··· Source records ···

(* ===== verification/Shell.v ===== *)
(** * The shell

    core/kernel/shell.c: the line editor, the splitting of a line into words, the
    built-in commands, the paths they build and the start of programs.

    C strings are the lists of their characters, as in [Vfs]; local arrays of
    characters are modelled by their sizes: a copy that does not fit is a fault.
    cmd_buf and temp, whose strings are cut by terminators written into them, are
    arrays.  Processes, memory, keyboard and screen are the class [ShellKernel];
    printed texts are the list [sh_out]. *)

From stdpp Require Import strings.
From S2P Require Import Prelude Vfs Kstd KstdProofs Text.

#[local] Open Scope Z_scope.

Definition MAX_COMMAND_LENGTH : Z := 256.
Definition MAX_PATH_LENGTH : Z := 256.

(** What the shell calls besides the file system, on the state behind it. *)
Class ShellKernel (W : Type) := {
  sk_scheduler_tick : W -> W;                          (** nvm_scheduler_tick *)
  sk_getchar : W -> Z * W;                             (** keyboard_getchar *)
  sk_kmalloc : Z -> W -> option Z * W;
  sk_kfree : Z -> W -> W;
  sk_create_process : list Z -> Z -> W -> Z * W;       (** nvm_create_process with all rights *)
  sk_set_args : Z -> list (list Z) -> W -> W;          (** procfs_set_args *)
  sk_memory_leaks : W -> W;                            (** check_memory_leaks *)
  sk_memory_test : W -> W;                             (** memory_test *)
  sk_clear : W -> W;                                   (** tty_clear *)
  sk_backspace : W -> W;                               (** vga_backspace *)
}.

(** The static variables, the file system and what was printed with which colour. *)
Record shell (W : Type) := mkshell {
  cwd : list Z;
  should_delay_prompt : bool;
  delay_ticks : Z;
  cmd_buf : list Z;                 (** static char[256] of parse_command *)
  vfs_buffer : list Z;              (** the static buffer of vfs_read *)
  sh_vfs : vfs W;
  sh_out : list (list Z * Z);
}.
Arguments mkshell {W}. Arguments cwd {W}. Arguments should_delay_prompt {W}. Arguments delay_ticks {W}. Arguments cmd_buf {W}.
Arguments vfs_buffer {W}. Arguments sh_vfs {W}. Arguments sh_out {W}.

(** ** Splitting a line *)

Fixpoint skip_char (n : nat) (k : Z) (buf : list Z) (p : Z) : outcome Z :=
  match n with
  | O => OutOfFuel
  | S n' => c ← aget buf p; if c =? k then skip_char n' k buf (p + 1) else Ret p
  end.

(** [while ( *p && *p != ' ') p++]. *)
Fixpoint word_end (n : nat) (buf : list Z) (p : Z) : outcome Z :=
  match n with
  | O => OutOfFuel
  | S n' => c ← aget buf p; if negb (c =? 0) && negb (c =? 32) then word_end n' buf (p + 1) else Ret p
  end.

(** argv as offsets into cmd_buf. *)
Fixpoint parse_loop (n : nat) (buf : list Z) (p : Z) (argv : list Z) (max_args : Z) : outcome (list Z * list Z) :=
  match n with
  | O => OutOfFuel
  | S n' =>
      c ← aget buf p;
      if (c =? 0) || (max_args <=? len argv) then Ret (buf, argv) else
      p ← skip_char 257 32 buf p;
      c ← aget buf p;
      if c =? 0 then Ret (buf, argv) else
      let argv := argv ++ [p] in
      p ← word_end 257 buf p;
      c ← aget buf p;
      if negb (c =? 0) then buf ← aset buf p 0; parse_loop n' buf (p + 1) argv max_args
      else parse_loop n' buf p argv max_args
  end.

(** The loop that copies the command into cmd_buf. *)
Definition copy_command (command buf : list Z) : outcome (list Z) :=
  buf ← mem_write buf 0 (take 255 command); aset buf (len (take 255 command)) 0.

Definition parse_command (command : list Z) (max_args : Z) (buf : list Z) : outcome (list Z * list Z) :=
  buf ← copy_command command buf; parse_loop 257 buf 0 [] max_args.

(** The string at an offset. *)
Fixpoint upto_nul (s : list Z) : outcome (list Z) :=
  match s with
  | [] => Fault OutOfBounds
  | c :: s' => if c =? 0 then Ret [] else r ← upto_nul s'; Ret (c :: r)
  end.
Definition string_at (buf : list Z) (off : Z) : outcome (list Z) := upto_nul (drop (Z.to_nat off) buf).

Fixpoint strings_at (buf : list Z) (offs : list Z) : outcome (list (list Z)) :=
  match offs with
  | [] => Ret []
  | o :: offs' => s ← string_at buf o; r ← strings_at buf offs'; Ret (s :: r)
  end.

(** ** Paths *)

(** temp before its terminator, with temp_idx its length. *)
Definition path_text (cwd input_path : list Z) : list Z :=
  match input_path with
  | 47 :: _ => take 255 input_path
  | _ =>
      let t := take 255 cwd in
      let t := match last t with Some c => if negb (c =? 47) then t ++ [47] else t | None => t end in
      t ++ take (255 - length t) input_path
  end.

(** [while (i < temp_idx && p(temp[i])) i++]. *)
Fixpoint scan (n : nat) (p : Z -> bool) (temp : list Z) (temp_idx i : Z) : outcome Z :=
  match n with
  | O => OutOfFuel
  | S n' => if i <? temp_idx then c ← aget temp i; if p c then scan n' p temp temp_idx (i + 1) else Ret i else Ret i
  end.

Definition is_slash (c : Z) : bool := c =? 47.

Fixpoint norm_loop (n : nat) (temp : list Z) (temp_idx i : Z) (parts : list Z) : outcome (list Z * list Z) :=
  match n with
  | O => OutOfFuel
  | S n' =>
      if temp_idx <=? i then Ret (temp, parts) else
      i ← scan 257 is_slash temp temp_idx i;
      if temp_idx <=? i then Ret (temp, parts) else
      let start := i in
      i ← scan 257 (fun c => negb (is_slash c)) temp temp_idx i;
      c0 ← aget temp start; c1 ← aget temp (start + 1);
      if (i - start =? 1) && (c0 =? 46) then norm_loop n' temp temp_idx i parts
      else if (i - start =? 2) && (c0 =? 46) && (c1 =? 46) then
        norm_loop n' temp temp_idx (i + 1) (removelast parts)
      else if (0 <? i - start) && (len parts <? 32) then
        temp ← aset temp i 0;
        norm_loop n' temp temp_idx (i + 1) (parts ++ [start])
      else norm_loop n' temp temp_idx (i + 1) parts
  end.

(** The loop that writes the parts, [output] so far. *)
Fixpoint emit (output : list Z) (parts : list (list Z)) : list Z :=
  match parts with
  | [] => output
  | part :: parts' =>
      let output := output ++ take (255 - length output) part in
      let output := match parts' with [] => output | _ => if (length output <? 255)%nat then output ++ [47] else output end in
      emit output parts'
  end.

Definition normalize_path (cwd input_path : list Z) : outcome (list Z) :=
  let text := path_text cwd input_path in
  temp ← (if len text <? MAX_PATH_LENGTH then Ret (text ++ [0]) else Fault OutOfBounds);
  '(temp, parts) ← norm_loop 257 temp (len text) 0 [];
  names ← strings_at temp parts;
  Ret (match names with [] => [47] | _ => emit [47] names end).

(** The path that a command opens: absolute, or behind the working directory
    ([strcpy], [strcat] into full_path). *)
Definition join_path (cwd path : list Z) : outcome (list Z) :=
  p ← strcpy_into MAX_PATH_LENGTH cwd;
  match last p with
  | None => Fault OutOfBounds
  | Some c =>
      p ← (if negb (c =? 47) then strcpy_into MAX_PATH_LENGTH (p ++ [47]) else Ret p);
      strcpy_into MAX_PATH_LENGTH (p ++ path)
  end.

Definition full_path (cwd path : list Z) : outcome (list Z) :=
  match path with 47 :: _ => strcpy_into MAX_PATH_LENGTH path | _ => join_path cwd path end.

Fixpoint skip_leading (s : list Z) : list Z :=
  match s with 32 :: s' => skip_leading s' | _ => s end.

···

Task brief –
For this task, write out exactly the lines of the entries above, starting at the line with "Definition MAX_PATH_LENGTH : Z := 256." and ending at the line with "sk_kfree : Z -> W -> W;", both included, and no others.

Exercise response –
Definition MAX_PATH_LENGTH : Z := 256.

(** What the shell calls besides the file system, on the state behind it. *)
Class ShellKernel (W : Type) := {
  sk_scheduler_tick : W -> W;                          (** nvm_scheduler_tick *)
  sk_getchar : W -> Z * W;                             (** keyboard_getchar *)
  sk_kmalloc : Z -> W -> option Z * W;
  sk_kfree : Z -> W -> W;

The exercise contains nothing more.